We can use the map $f(x)=exp(i2\pi x)$. Since $R$ is connected and the map is continuous, we know $S^1$ is connected.
For example, $S^1$ and $R$ are not homeomorphic.
First proof: use compactness as a topological invariant. $S^1$ is compact, but $R$ is not compact, so they definitely cannot be homeomorphic.
Second proof: use connectedness as a topological invariant. Suppose $S^1$ and $R$ are homeomorphic, with the map realized by $\phi$. Take a point $p$. Then under $\phi: S^1 \backslash \lbrace p\rbrace \rightarrow R \backslash \lbrace \phi(p) \rbrace$, connectedness remains a topological invariant. The unit circle with this point removed is still connected (by stereographic projection), but $R \backslash \lbrace \phi(p) \rbrace$ is clearly disconnected, a contradiction.
Proposition: Let $X$ be a topological space, and let $\lbrace F\_{a} \rbrace\_{a \in I}$ be a family of connected subsets of $X$ such that every pair intersects nontrivially, and $X = \cup\_{a \in I}F\_a$. Then $X$ is connected.
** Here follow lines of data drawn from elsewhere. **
(** X25. When frames have at least one byte and every chunk leaves room for
    the bytes of an incomplete frame in the 8 MiB ring buffer,
    [extractFrames] cuts the stream into its complete frames, numbers them
    from 0, and hands those that [skipFrames] lets through to the
    callbacks, in order; it resolves at the end of the stream and rejects
    with the error of the first callback that throws, after which no
    frame is delivered.  Bytes after the last complete frame are dropped. *)
Theorem extractFrames_delivers_decoded_frames (fuel : nat) (chunks : list (list byte))
    (st : St) :
  1 <= frameSize ->
  Forall (fun chunk => frameSize - 1 + Z.of_nat (length chunk) <= 8 * 1024 * 1024) chunks ->
  (Z.to_nat (8 * 1024 * 1024) < fuel)%nat ->
  extractFrames fuel chunks st =
    settle (Detector.extractFrames number callback (decoded (concat chunks)) st).
Proof.
  intros Hfs Hchunks Hfuel. unfold extractFrames.
  destruct (RingBuffer.constructor junk (8 * 1024 * 1024)) as [rb|e] eqn:Hnew.
  - apply RingBuffer.constructor_inv in Hnew as (Hinv & Hempty & Hcap & _).
    pose proof (stream_spec fuel Hfs chunks [] rb 0 st Hinv) as Hrun.
    rewrite Hcap, Hempty in Hrun.
    rewrite Hrun;
      [| exact Hfuel | lia | symmetry; apply drop_nil | cbn [length]; lia | exact Hchunks].
    cbn [app]. unfold decoded. rewrite Z.sub_0_r. reflexivity.
  - unfold RingBuffer.constructor in Hnew.
    destruct (Z.ltb_spec (8 * 1024 * 1024) 0); [lia | discriminate].
Qed.


(** *** What the frames of a stream look like *)

Lemma frame_at_conforming bytes i :
  0 <= i -> 0 <= frameSize -> (i + 1) * frameSize <= Z.of_nat (length bytes) ->
  Detector.conforming number (resWidth (resolution metadata))
    (resHeight (resolution metadata)) (frame_at bytes i).
Proof.
  intros Hi Hfs Hfit. pose proof (mul_le_frames 0 i Hfs Hi).
  unfold Detector.conforming, frame_at; cbn. split; [reflexivity|]. split; [reflexivity|].
  rewrite length_take, length_drop. fold frameSize. lia.
Qed.

Lemma whole_frames (bytes : list byte) :
  1 <= frameSize ->
  0 <= Z.of_nat (length bytes) / frameSize /\
  Z.of_nat (length bytes) / frameSize * frameSize <= Z.of_nat (length bytes).
Proof.
  intros Hfs.
  pose proof (Z.div_mod (Z.of_nat (length bytes)) frameSize ltac:(lia)).
  pose proof (Z.mod_pos_bound (Z.of_nat (length bytes)) frameSize ltac:(lia)).
  split; [apply Z.div_pos; lia | lia].
Qed.

Lemma decoded_conforming bytes :
  1 <= frameSize ->
  Forall (Detector.conforming number (resWidth (resolution metadata))
            (resHeight (resolution metadata))) (decoded bytes).
Proof.
  intros Hfs. destruct (whole_frames bytes Hfs) as [Hn Hfit].
  apply Forall_forall. intros f Hf. unfold decoded, frames_between in Hf.
  apply list_elem_of_In, in_map_iff in Hf as (i & <- & Hi).
  apply list_elem_of_In, list_elem_of_filter in Hi as [_ Hi].
  apply elem_of_seqZ in Hi. apply frame_at_conforming; [lia | lia |].
  pose proof (mul_le_frames (i + 1) (Z.of_nat (length bytes) / frameSize)
                ltac:(lia) ltac:(lia)). lia.
Qed.

Lemma frames_between_ascends bytes (m : nat) : forall k prev,
  prev < k -> Detector.ascends number prev (frames_between bytes k (Z.of_nat m)).
Proof.
  induction m as [|m IH]; intros k prev Hlt.
  - exact I.
  - replace (Z.of_nat (S m)) with (Z.of_nat m + 1) by lia.
    rewrite frames_between_cons by lia.
    destruct (decide (kept k)); cbn [app Detector.ascends frameNumber frame_at].
    + split; [exact Hlt|]. apply IH. lia.
    + apply IH. lia.
Qed.

Lemma kept_0 : kept 0.
Proof.
  unfold kept. destruct (Z.le_gt_cases (skipFrames options) 0); [left; assumption|].
  right. apply Z.rem_0_l. lia.
Qed.
Lemma marker_pose_is_latest_hit_witness :
  let x := HitTest.addMarkerForHitTest (HitTest.mkXrExperience true None None) in
  let far := mkMatrix Vector3_One Quaternion_new (mkVector3 0%Q 0%Q 9%Q) in
  exists mk',
    HitTest._marker
      (HitTest.deliver [[HitTest.mkHitResult placement; HitTest.mkHitResult far]; []] x) =
      Some mk' /\
    HitTest.scaling mk' = Vector3_One /\
    HitTest.isVisible mk' = false /\
    HitTest.position mk' = m_translation placement /\
    HitTest.rotationQuaternion mk' = Some (m_rotation placement).
Proof.
  apply (marker_pose_is_latest_hit
           [[HitTest.mkHitResult placement;
             HitTest.mkHitResult (mkMatrix Vector3_One Quaternion_new (mkVector3 0%Q 0%Q 9%Q))];
            []]
           (HitTest.addMarkerForHitTest (HitTest.mkXrExperience true None None))
           (HitTest.mkMarker false (Some Quaternion_new) Vector3_Zero Vector3_One)
           Quaternion_new); reflexivity.
Defined.

(** * Enabling the features *)

(** X12: [addFeaturesToSession] enables the features in the order plane
    detection, hit test, anchor system, and stops at the first one that
    cannot be enabled: a feature is enabled exactly when it and all features
    before it can be, so hit testing and anchors stay off when plane
    detection fails, also when they are available themselves. *)
Theorem features_are_enabled_up_to_first_failure fm :
  let x := Features.addFeaturesToSession (Features.initial (Some fm)) in
  Features._xrPlanes x = fm Features.PLANE_DETECTION /\
  Features._xrHitTest x =
    match fm Features.PLANE_DETECTION with
    | Some _ => fm Features.HIT_TEST
    | None => None
    end /\
  Features._xrAnchors x =
    match fm Features.PLANE_DETECTION, fm Features.HIT_TEST with
    | Some _, Some _ => fm Features.ANCHOR_SYSTEM
    | _, _ => None
    end.
Proof.
  unfold Features.addFeaturesToSession, Features.initial. cbn.
  destruct (fm Features.PLANE_DETECTION); [|done].
  destruct (fm Features.HIT_TEST); [|done].
  by destruct (fm Features.ANCHOR_SYSTEM).
Qed.

(** X13: when plane detection cannot be enabled, part 9 subscribes to
    nothing at all: no plane, session, hit-test, anchor or controller
    callback, whatever the other features would answer. *)
Theorem no_plane_detection_no_subscriptions fm :
  fm Features.PLANE_DETECTION = None ->
  Features.createScene (Features.addFeaturesToSession (Features.initial (Some fm))) = [].
Proof.
  intros Hp. unfold Features.addFeaturesToSession, Features.initial. cbn.
  by rewrite Hp.
Qed.

Lemma no_plane_detection_no_subscriptions_witness :
  let fm := fun name =>
    match name with
    | Features.PLANE_DETECTION => None
    | _ => Some (Features.mkFeature true)
    end in
  Features.createScene (Features.addFeaturesToSession (Features.initial (Some fm))) = [].
Proof.
  apply (no_plane_detection_no_subscriptions
           (fun name => match name with
                        | Features.PLANE_DETECTION => None
                        | _ => Some (Features.mkFeature true)
                        end)).
  reflexivity.
Defined.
For example, $S^1$ and $S^2$ are not homeomorphic.
If we remove two points from $S^1$, it becomes disconnected, but if we remove two points from $S^2$, it is still connected. Now let us explain why $S^2$ with two points removed is still connected.
Since $S^2 \backslash \lbrace p \rbrace$ is homeomorphic to $R^2$, proving that $S^2 \backslash \lbrace p\_1,p\_2 \rbrace$ is connected is equivalent to proving that $R^2 \backslash \lbrace p \rbrace$ is connected. And $R^2 \backslash \lbrace p \rbrace$ is homeomorphic to $R^2 \backslash \lbrace(0,0) \rbrace$. So after removing the origin, we can build a nested family of connected annular regions centered at the origin whose union is the whole space $R^2 \backslash \lbrace(0,0) \rbrace$. This shows that $R^2 \backslash \lbrace(0,0) \rbrace$ is connected.